In vitro studies using MDA-MB-231 and BT-549 cell lines demonstrated significantly enhanced cellular uptake compared to non-targeted nanoparticles, with confocal microscopy confirming intracellular localization within 4 hours of administration. Cytotoxicity assays revealed a 4.7-fold decrease in IC50 values compared to free doxorubicin, suggesting that targeted delivery substantially improves therapeutic efficacy while potentially reducing off-target effects. Flow cytometry analysis indicated that over 87% of cells actively internalized the functionalized nanoparticles, compared to only 23% for non- targeted controls. Gene expression profiling following treatment identified downregulation of several anti-apoptotic factors, suggesting multiple mechanisms of action beyond simply increasing local drug concentration.

The biodistribution profile of our nanoplatform was assessed in orthotopic TNBC mouse models using both fluorescent imaging and Inductively Coupled Plasma Mass Spectrometry (ICP-MS) quantification of gold content. Results demonstrated preferential accumulation in tumor tissue, with tumor-to-liver ratios approximately 3.8-fold higher than non-targeted control nanoparticles at 24 hours post-injection. Importantly, histological examination of major organs showed no significant signs of toxicity, while tumor sections exhibited extensive apoptotic regions corresponding to nanoparticle localization. Pharmacokinetic studies revealed an extended circulation half- life of approximately 28 hours, providing an optimal window for tumor accumulation while maintaining plasma concentrations above the therapeutic threshold.
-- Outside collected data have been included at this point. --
(** * SimpleParser: the tokenizer, the precedence resolver and the evaluator

    A shallow embedding of [simpleparser/parser.py] and the properties of it
    that its specification states.

    Modelling conventions.
    - A Python [str] is a list of Unicode code points ([char] is [N]); the
      default operator table has signs outside ASCII.
    - A Python [int] is a [Z]; list subscripts follow Python (a negative
      subscript counts from the end, anything else out of range raises
      [IndexError]).
    - A raising computation returns [Raise e]; [x <- c ;; k] sequences two
      computations and propagates the first exception.
    - A [dict] is an association list in insertion order with unique keys:
      the tokenizer iterates over the sign table in that order.
    - Objects without [__eq__] (tokens) compare by identity; the identity of
      a token is the subscript at which the tokenizer stored it.
    - The third-party [regex] module is modelled by a backtracking matcher
      over the syntax tree of a pattern. *)

From Stdlib Require Import String Ascii.
From Stdlib Require Import List ZArith NArith Bool Lia.
From Stdlib Require Import Permutation Sorted.
Import ListNotations.
Local Open Scope Z_scope.

(** ** Strings *)

Abbreviation char := N (only parsing).
Abbreviation str := (list N) (only parsing).

(** An ASCII literal as a Python string. *)
Definition lit (s : string) : str := map N_of_ascii (list_ascii_of_string s).

Fixpoint str_eqb (a b : str) : bool :=
  match a, b with
  | [], [] => true
  | x :: a', y :: b' => N.eqb x y && str_eqb a' b'
  | _, _ => false
  end.

(** [c.isspace()] for one character: CPython's table of Unicode white space. *)
Definition char_isspace (c : char) : bool :=
  ((9 <=? c) && (c <=? 13) || (28 <=? c) && (c <=? 32) || (c =? 133)
   || (c =? 160) || (c =? 5760) || (8192 <=? c) && (c <=? 8202)
   || (c =? 8232) || (c =? 8233) || (c =? 8239) || (c =? 8287)
   || (c =? 12288))%N.

(** [t.isspace()]: at least one character and all of them white space. *)
Definition isspace (t : str) : bool :=
  match t with
  | [] => false
  | _ => forallb char_isspace t
  end.

(** The truth value of a string: [bool(t)]. *)
Definition nonempty (t : str) : bool :=
  match t with [] => false | _ => true end.

(** [t[-n:]] and [t[:-n]] for [n >= 0]; Python clamps a slice to the string,
    and [-0] is [0]. *)
Definition slice_last (n : nat) (t : str) : str :=
  match n with
  | O => t
  | _ => skipn (length t - n) t
  end.

Definition slice_but_last (n : nat) (t : str) : str :=
  match n with
  | O => []
  | _ => firstn (length t - n) t
  end.

(** ** Exceptions and raising computations *)

Inductive exn : Type :=
| ParseError (msg : string)
| ValueError
| IndexError
| KeyError (key : str)
| AttributeError
| TypeError
| ZeroDivisionError
| LoopBound.
(** [LoopBound] is not a Python exception: it marks a [while] loop of the
    model that used up its bound; [update_last_calc_bound] shows that it is
    never produced. *)

Inductive result (A : Type) : Type :=
| Ok (a : A)
| Raise (e : exn).
Arguments Ok {A} a.
Arguments Raise {A} e.

Definition bind {A B : Type} (c : result A) (k : A -> result B) : result B :=
  match c with
  | Ok a => k a
  | Raise e => Raise e
  end.

Notation "x <- c ;; k" := (bind c (fun x => k))
  (at level 61, c at next level, right associativity).

(** ** Python lists *)

(** The position a subscript [i] denotes in a list of [len] elements. *)
Definition norm_index (len : nat) (i : Z) : option nat :=
  if (0 <=? i) && (i <? Z.of_nat len) then Some (Z.to_nat i)
  else if (- Z.of_nat len <=? i) && (i <? 0) then Some (Z.to_nat (Z.of_nat len + i))
  else None.

Fixpoint list_set {A : Type} (l : list A) (n : nat) (x : A) : list A :=
  match l, n with
  | [], _ => []
  | _ :: l', O => x :: l'
  | y :: l', S n' => y :: list_set l' n' x
  end.

(** [l[i]] *)
Definition getitem {A : Type} (l : list A) (i : Z) : result A :=
  match norm_index (length l) i with
  | Some n =>
      match nth_error l n with
      | Some x => Ok x
      | None => Raise IndexError
      end
  | None => Raise IndexError
  end.

(** [l[i] = x] *)
Definition setitem {A : Type} (l : list A) (i : Z) (x : A) : result (list A) :=
  match norm_index (length l) i with
  | Some n => Ok (list_set l n x)
  | None => Raise IndexError
  end.

(** ** Dictionaries keyed by strings *)

Section Dict.
Context {A : Type}.

Definition dict := list (str * A).

Fixpoint dict_get (d : dict) (k : str) : option A :=
  match d with
  | [] => None
  | (k', v) :: d' => if str_eqb k' k then Some v else dict_get d' k
  end.

(** [k in d] *)
Definition dict_mem (d : dict) (k : str) : bool :=
  match dict_get d k with Some _ => true | None => false end.

(** [d[k] = v]: a key that is present keeps its place. *)
Fixpoint dict_set (d : dict) (k : str) (v : A) : dict :=
  match d with
  | [] => [(k, v)]
  | (k', v') :: d' =>
      if str_eqb k' k then (k', v) :: d' else (k', v') :: dict_set d' k v
  end.

(** [{k: v for (k, v) in items}] *)
Definition dict_of (items : list (str * A)) : dict :=
  fold_left (fun d kv => dict_set d (fst kv) (snd kv)) items [].

(** [d |= other] *)
Definition dict_update (d other : dict) : dict :=
  fold_left (fun d kv => dict_set d (fst kv) (snd kv)) other d.

(** The keys, in iteration order. *)
Definition dict_keys (d : dict) : list str := map fst d.
End Dict.
Arguments dict : clear implicits.

(** ** Regular expressions

    [regex.match(pattern, text)] succeeds when the pattern matches some
    prefix of the text.  A pattern is given by its syntax tree. *)

Inductive regex : Type :=
| Lit (s : str)                 (* the characters of s *)
| Rng (lo hi : char)            (* [lo-hi] *)
| Cat (r1 r2 : regex)           (* r1 r2 *)
| Alt (r1 r2 : regex)           (* r1|r2 *)
| Opt (r : regex)               (* r? *)
| Rep (r : regex) (min : nat)   (* r{min,} *)
| Eol.                          (* $ *)

Fixpoint strip_prefix (p t : str) : option str :=
  match p, t with
  | [], _ => Some t
  | x :: p', y :: t' => if N.eqb x y then strip_prefix p' t' else None
  | _ :: _, [] => None
  end.

(** [$] holds at the end of the text and before a newline that ends it. *)
Definition at_eol (t : str) : bool :=
  match t with
  | [] => true
  | [c] => N.eqb c 10
  | _ => false
  end.

(** The iterations of [r{min,}], where [m] matches [r]: [min] more are due,
    and [fuel] bounds their number.  An iteration beyond [min] that consumes
    nothing is cut off, as it cannot add matches. *)
Fixpoint rep_iter (m : str -> (str -> bool) -> bool) (k : str -> bool)
    (fuel min : nat) (t : str) {struct fuel} : bool :=
  match fuel with
  | O => false
  | S fuel' =>
      match min with
      | S min' => m t (fun t' => rep_iter m k fuel' min' t')
      | O =>
          m t (fun t' => (length t' <? length t)%nat && rep_iter m k fuel' O t')
          || k t
      end
  end.

(** [rmatch r t k]: some way of matching [r] at the start of [t] leaves a
    rest that [k] accepts. *)
Fixpoint rmatch (r : regex) (t : str) (k : str -> bool) {struct r} : bool :=
  match r with
  | Lit s => match strip_prefix s t with Some t' => k t' | None => false end
  | Rng lo hi =>
      match t with
      | c :: t' => if ((lo <=? c) && (c <=? hi))%N then k t' else false
      | [] => false
      end
  | Cat r1 r2 => rmatch r1 t (fun t' => rmatch r2 t' k)
  | Alt r1 r2 => rmatch r1 t k || rmatch r2 t k
  | Opt r1 => rmatch r1 t k || k t
  | Rep r1 min => rep_iter (rmatch r1) k (S (length t + min)) min t
  | Eol => at_eol t && k t
  end.

(** [t'] is what is left of [t] after some of its first characters. *)
Definition suffix (t' t : str) : Prop := exists pre, t = pre ++ t'.

(** [regex.match(r, t)] as a truth value. *)
Definition regex_match (r : regex) (t : str) : bool := rmatch r t (fun _ => true).

(** [regex.fullmatch(r, t)]: the pattern matches the whole text. *)
Definition regex_fullmatch (r : regex) (t : str) : bool :=
  rmatch r t (fun t' => negb (nonempty t')).

(** ** Operators, constant types and tokens *)

(** [math.inf] and its negation beside the integers: the priority of an
    operator is an integer or [inf]. *)
Inductive number : Type :=
| Int (z : Z)
| Inf
| NegInf.

Definition number_neg (a : number) : number :=
  match a with
  | Int z => Int (- z)
  | Inf => NegInf
  | NegInf => Inf
  end.

Definition number_ltb (a b : number) : bool :=
  match a, b with
  | Int x, Int y => x <? y
  | NegInf, (Int _ | Inf) => true
  | Int _, Inf => true
  | _, _ => false
  end.

Definition number_eqb (a b : number) : bool :=
  match a, b with
  | Int x, Int y => x =? y
  | Inf, Inf => true
  | NegInf, NegInf => true
  | _, _ => false
  end.
(** * Verification of [Assignment2/Part3/benchmark.py]

    A shallow embedding of the [benchmark] decorator and of the
    multi-threaded driver [test], and the properties the specification
    states about them.

    The Python code is effectful: it reads a clock, prints, writes a file,
    calls a workload that may raise, and spawns threads.  It is modelled in
    a state-and-exception monad over an explicit [World]. *)

From Stdlib Require Import ZArith List String Ascii Lia DecimalString.
From Stdlib Require DecimalPos DecimalZ.
From stdpp Require Import base tactics option list gmap strings.

Local Open Scope Z_scope.

(** ** Strings: the pieces of [str], [str.join] and [str.format] in use *)

(** The line terminator ["\n"]. *)
Definition nl : ascii := "010"%char.
Definition NL : string := String nl EmptyString.

(** [str(i)] on a Python [int]. *)
Definition str_int (z : Z) : string := NilZero.string_of_int (Z.to_int z).

(** [str(b)] on a Python [bool]. *)
Definition str_bool (b : bool) : string := if b then "True" else "False".

Fixpoint spaces (n : nat) : string :=
  match n with
  | O => EmptyString
  | Datatypes.S n' => String " "%char (spaces n')
  end.

(** The format specification [>14]: right-aligned in a field of the given
    width, never truncated. *)
Definition rjust (width : nat) (s : string) : string :=
  spaces (width - String.length s) +:+ s.

(** The format specification [>14.8] on a [str] argument: the precision
    truncates the text, then it is right-aligned. *)
Definition rjust_prec (width prec : nat) (s : string) : string :=
  rjust width (substring 0 prec s).

(** [sep.join(parts)]. *)
Definition join (sep : string) (parts : list string) : string :=
  String.concat sep parts.

(** Reading a text back line by line: every ["\n"] ends a line, and a
    last line without terminator counts when it is not empty. *)
Fixpoint splitlines_from (cur : string) (s : string) : list string :=
  match s with
  | EmptyString => match cur with EmptyString => [] | _ => [cur] end
  | String c s' =>
      if Ascii.eqb c nl then cur :: splitlines_from EmptyString s'
      else splitlines_from (cur +:+ String c EmptyString) s'
  end.

Definition splitlines (s : string) : list string :=
  splitlines_from EmptyString s.

Fixpoint no_newline (s : string) : bool :=
  match s with
  | EmptyString => true
  | String c s' => negb (Ascii.eqb c nl) && no_newline s'
  end.

(** The character [c] does not occur in [s]. *)
Fixpoint lacks (c : ascii) (s : string) : bool :=
  match s with
  | EmptyString => true
  | String x s' => negb (Ascii.eqb x c) && lacks c s'
  end.

(** ** Exceptions *)

Inductive exn : Type :=
  | StatisticsError            (* raised by [statistics.mean] / [variance] *)
  | OSError                    (* raised by [open] *)
  | UserError (code : nat).    (* anything the workload raises *)

(** ** Configuration and run records *)

(** The keyword arguments of [benchmark]. *)
Record Config : Type := mkConfig {
  warmups : Z;
  iter : Z;
  verbose : bool;
  csv_file : option string
}.

(** [range(n)]: empty when [n <= 0]. *)
Definition range (n : Z) : list Z := seqZ 0 n.

(** ** The sample workload *)

(** [fib(n)], with the recursion depth the interpreter still allows:
    [None] is Python's RecursionError. *)
Fixpoint fib (depth : nat) (n : Z) : option Z :=
  match depth with
  | O => None
  | Datatypes.S depth' =>
      if (n =? 0) || (n =? 1) then Some 1
      else match fib depth' (n - 1) with
           | Some a =>
               match fib depth' (n - 2) with
               | Some b => Some (a + b)
               | None => None
               end
           | None => None
           end
  end.
(* ===== verification/_CoqProject ===== *)
-Q . S2P
Prelude.v
GoBytes.v
Loops.v
GoCrypto.v
GoRuntime.v
Attest.v
EventLog.v
Replay.v
Verify.v
AppendEvents.v
Tpm2.v
Quote.v
Attestation.v
UefiEvents.v
SecureBoot.v
Challenge.v
Activation.v
Certification.v
WinEvents.v
Templates.v
Channel.v
EKCert.v
Fuzz.v
Wrapped20.v
KeyHandles.v
PcrBank.v
Platform.v
KeyOps.v
Trousers12.v
OpenTpm.v
WinBlobs.v
Pcp.v
Windows.v
WindowsSim.v
WindowsSpec.v
WindowsAttest.v
WindowsKeys.v
Driver.v
AttestTool.v
GenEKCert.v
Oid.v
Asn1.v
Asn1Types.v
Asn1Marshal.v
Pkix.v
X509Ext.v
AttributeCert.v
AttributeCertSpec.v
ToolEventLog.v
(** A limited reader that has moved left the reader under it moved. *)
Lemma advances_limit l r r' :
  advances (mkReader (rd_buf r) (l :: rd_lims r)) r' →
  advances r (mkReader (rd_buf r') (tail (rd_lims r'))) ∧ 0 ≤ rd_N r'.
Proof.
  intros (n & Hn & ->). cbn in Hn. unfold rd_avail in Hn; cbn in Hn. split; [|cbn; lia].
  exists n. split; [unfold rd_avail; lia|done].
Qed.

(** [moves m]: [m] returns, and its reader only moves forward. *)
Definition moves {A} (m : M reader A) : Prop :=
  ∀ r, rd_ok r → spec m r (λ _ r', advances r r') (λ _ r', advances r r').

Section Moves.
Context {A B : Type}.

Lemma moves_ret (a : A) : moves (mret a).
Proof. intros r Hr. by apply spec_ret, advances_refl. Qed.
Lemma moves_fail e : moves (A:=A) (fail e).
Proof. intros r Hr. by apply spec_fail, advances_refl. Qed.
Lemma moves_gets (f : reader → A) : moves (gets f).
Proof. intros r Hr. by apply spec_gets, advances_refl. Qed.
Lemma moves_reject_if c e : moves (reject_if c e).
Proof. destruct c; intros r Hr; by apply advances_refl. Qed.
Lemma moves_wrapM fmt (m : M reader A) : moves m → moves (wrapM fmt m).
Proof. intros Hm r Hr. apply spec_wrapM, Hm, Hr. Qed.
Lemma moves_bind (m : M reader A) (f : A → M reader B) :
  moves m → (∀ a, moves (f a)) → moves (m ≫= f).
Proof.
  intros Hm Hf r Hr. apply spec_bind. eapply spec_mono; [by apply Hm| |done].
  intros a r' Ha. eapply spec_mono; [apply Hf; exact (advances_ok _ _ Ha)|..];
    intros ? ? Hb; exact (advances_trans _ _ _ Ha Hb).
Qed.
End Moves.

Lemma moves_ReadFull n : 0 ≤ n → moves (ReadFull n).
Proof.
  intros Hn r Hr. eapply spec_mono; [by apply ReadFull_spec|..]; cbn.
  - intros b r' (Hle & -> & _). by exists n.
  - intros e r' (Hlt & -> & _). exists (rd_avail r). split; [|done].
    pose proof (rd_avail_nonneg r Hr). lia.
Qed.
Lemma moves_read_le n : 0 ≤ n → moves (read_le n).
Proof. intros. apply moves_bind; [by apply moves_ReadFull|intros; apply moves_ret]. Qed.

Create HintDb moves.
#[export] Hint Resolve moves_ret moves_fail moves_gets moves_reject_if moves_wrapM moves_bind
  moves_ReadFull moves_read_le : moves.

Lemma returns_ReadFull n : returns (ReadFull n).
Proof. intros r. unfold ReadFull. by case_match. Qed.
Lemma returns_read_be n : returns (read_be n).
Proof. apply returns_mbind; [apply returns_ReadFull|intros; apply returns_mret]. Qed.
#[export] Hint Resolve returns_ReadFull returns_read_be : returns.

(** ** [unicode/utf16.Decode]

    Code units to code points; unpaired surrogates become U+FFFD.  A Go string
    made from the result is represented by its code points. *)
Fixpoint utf16_Decode (u : list Z) : list Z :=
  match u with
  | [] => []
  | r :: u' =>
      if (0xd800 <=? r) && (r <? 0xdc00) then
        match u' with
        | s :: u'' =>
            if (0xdc00 <=? s) && (s <? 0xe000) then
              ((r - 0xd800) * 1024 + (s - 0xdc00) + 0x10000) :: utf16_Decode u''
            else 0xfffd :: utf16_Decode u'
        | [] => [0xfffd]
        end
      else if (0xdc00 <=? r) && (r <? 0xe000) then 0xfffd :: utf16_Decode u'
      else r :: utf16_Decode u'
  end.

(** The little-endian 16-bit integers of a buffer of whole ones. *)
Fixpoint uint16s (b : bytes) : list Z :=
  match b with
  | x :: y :: b => le_uint [x; y] :: uint16s b
  | _ => []
  end.

(** The code points of an ASCII literal. *)
Definition runes (s : string) : list Z := byte.unsigned <$> str s.

(** ** Formatting of unsigned integers and bytes in hexadecimal *)

Definition hex_digit (d : Z) : Ascii.ascii :=
  Ascii.ascii_of_N (Z.to_N (if d <? 10 then 48 + d else 87 + d)).

(** [%0<n>x] of a value below [16 ^ n]. *)
Fixpoint hex_pad (n : nat) (z : Z) : string :=
  match n with
  | O => ""
  | S n => String (hex_digit (z / 16 ^ Z.of_nat n mod 16)) (hex_pad n z)
  end.

(** [%x]: no leading zeros. *)
Fixpoint hex_trim (n : nat) (z : Z) : string :=
  match n with
  | O => ""
  | S m => if (z <? 16 ^ Z.of_nat m) && negb (Nat.eqb m 0) then hex_trim m z else hex_pad n z
  end.

(** [hex.EncodeToString]. *)
Fixpoint hex_EncodeToString (b : bytes) : string :=
  match b with
  | [] => ""
  | x :: b =>
      String (hex_digit (byte.unsigned x / 16))
        (String (hex_digit (byte.unsigned x mod 16)) (hex_EncodeToString b))
  end.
Therapeutic efficacy studies in TNBC xenograft models demonstrated remarkable Tumor Growth Inhibition (TGI) of 78% compared to free doxorubicin (43% TGI) and untargeted nanoparticles (51% TGI). Additionally, survival rates were significantly improved in the targeted nanoparticle group, with median survival extended by 34 days compared to control treatments. Importantly, cardiotoxicity assessment through echocardiography and troponin measurements indicated substantially reduced cardiac damage compared to equivalent doses of free doxorubicin, suggesting our approach mitigates one of the most serious complications of anthracycline chemotherapy.

Conclusion

The translational potential of this platform is further enhanced by its relatively straightforward synthesis process and the stability of the final formulation, which maintained consistent physicochemical properties and therapeutic efficacy after lyophilization and storage at 4°C for up to 6 months. Future studies will focus on optimization of the targeting peptide sequence to further enhance tumor specificity, as well as exploration of alternative therapeutic payloads, including nucleic acid-based therapeutics and immunomodulatory compounds. This versatile platform represents a significant advancement in targeted nanomedicine for TNBC and potentially other difficult-to-treat malignancies characterized by unique tumor microenvironments.